Ernst Otto Schlick (16 June 1840, Grimma - 10 April 1913, Hamburg) was a German naval engineer. He tried to solve the problem of rolling of ships at sea by installing large gyroscopes.[1] The gyroscopic "stabilizers" gave disappointing or dangerous results in practice.[2] An Englishman before him in 1868, Henry Bessemer had tried to use hydraulics and a spirit level watched by the steersman to stabilize ship rolls, also with dangerous results.
The gyroscopic stabilizer idea was later developed further by the US American inventor Elmer Ambrose Sperry but this system could hold the ship at an extreme angle for prolonged periods.[3] By the time these stabilizers were abandoned, gyroscopes had already found their place in ship navigation as gyrocompasses and in control systems.

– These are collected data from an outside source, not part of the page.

Definition example_settings (m : Mode) (tls : bool) : Settings :=
  mkSettings #"mx.b.c" 1000 10 m tls true None None None (mkIdentity false [] [] []) None.

(** A session whose client sends the lines. *)
Definition example_state (m : Mode) (tls : bool) (ls : list str) : state log :=
  mkState (newSession (example_settings m tls))
    (mkConn (mkReader [] (map (fun l => l ++ CRLF) ls)) [] None) (example_settings m tls) [].

Abbreviation example_turn := (fun st => (turn example_backend example_services #"192.0.2.1" st).2).
Fixpoint turns (n : nat) (st : state log) : state log :=
  match n with 0%nat => st | S k => example_turn (turns k st) end.

Lemma reach_turns n m tls ls :
  reach example_backend example_services #"192.0.2.1" (turns n (example_state m tls ls)).
Proof. induction n as [|n IH]; [apply reach_new|by apply reach_turn]. Qed.

Lemma example_respects (I : log -> Prop) :
  (forall e mb, I e -> I (e ++ [Stored mb])) -> respects example_backend example_services I.
Proof.
  intros H. split; intros; try (intros e He); try done; try (by apply H).
  match goal with Hn : Authenticate _ = Some _ |- _ => injection Hn as <- end. done.
Qed.

Definition inbound_lines : list str :=
  [ #"EHLO client"; #"MAIL FROM:<x@y.z>"; #"RCPT TO:<u@b.c>"; #"RCPT TO:<v@else.where>"].
Definition submission_lines : list str :=
  [ #"EHLO client"; #"AUTH PLAIN AHVAYi5jAHB3"; #"MAIL FROM:<u@b.c>"; #"RCPT TO:<v@else.where>"; #"DATA"; #"hi"; #"."].

(** The inbound session holds the local recipient only; the submission relays. *)
Example inbound_session_runs :
  let st := turns 4 (example_state ModeInbound false inbound_lines) in
  map rAddr (sRcpts (xSess st)) = [ #"u@b.c"] /\ List.last (cnOut (xConn st)) [] = #"554 5.7.1 relay access denied".
Proof. split; vm_compute; reflexivity. Qed.
Example submission_session_runs :
  xEnv (turns 5 (example_state ModeSubmission true submission_lines)) = [Relayed #"u@b.c" #"v@else.where"].
Proof. vm_compute. reflexivity. Qed.

Lemma session_invariant_witness :
  let st := turns 3 (example_state ModeInbound false inbound_lines) in
  let s := xSess st in
  (sFromSet s = true -> sHelo s <> []) /\
  (sRcpts s <> [] -> sFromSet s = true) /\
  (stMode (xSet st) = ModeInbound -> sAuthed s = [] /\ Forall (fun r => rRemote r = false) (sRcpts s)) /\
  (sAuthed s <> [] -> stMode (xSet st) = ModeSubmission /\ sTls s = true /\ authenticated example_backend (sAuthed s)) /\
  (stMode (xSet st) = ModeSubmission -> sFromSet s = true -> sAuthed s <> [] /\ sFrom s = sAuthed s).
Proof. apply (session_invariant example_backend example_services #"192.0.2.1"), reach_turns. Defined.

Definition relays_nothing (e : log) : Prop := Forall (fun d => match d with Relayed _ _ => False | Stored _ => True end) e.

Lemma inbound_never_relays_witness :
  relays_nothing (xEnv (example_turn (turns 3 (example_state ModeInbound false inbound_lines)))).
Proof.
  apply (inbound_never_relays example_backend example_services).
  - apply example_respects. intros e mb He. apply Forall_app. split; [exact He|by repeat constructor].
  - apply reach_turns.
  - vm_compute. reflexivity.
  - vm_compute. constructor.
Defined.

(** Everything relayed has the user as its sender. *)
Definition relays_for_user (e : log) : Prop :=
  Forall (fun d => match d with Relayed from _ => from = #"u@b.c" | Stored _ => True end) e.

Schlick studied at the Dresden Technical University from 1858. In 1863 in Dresden he founded a dockyard and engineering workshop which was later bought by Austrians. From 1869 to 1875 he worked as a naval engineer, firstly in Pest and then in Fiume, both in the Austro-Hungarian Empire. In 1875, he became managing director of the Norddeutsche Schiffbau-Gesellschaft in Kiel, where he oversaw the building of many freight steamers and also some warships, including the German Royal Yacht Hohenzollern. From 1882 to 1895 he was director of the German office of the international ship registration institute, Bureau Veritas, in Hamburg. From 1896 until his retirement in 1908 he was director of Germanischer Lloyd, another ship registration institute in Hamburg, where he encouraged better design for fast steam ships.
Together with A. van Hüllen, he translated Sir William H White's "A manual of naval architecture" into German (English original published in 1877, German version published in Leipzig in 1879). He wrote a handbook for iron ship construction ("Handbuch für den Eisenschisfbau") which was published in Leipzig in 1890.
In addition to his work on the rolling movement of ships, he investigated how to reduce vibrations in steam-engine driven ships, inventing an instrument to measure those vibrations.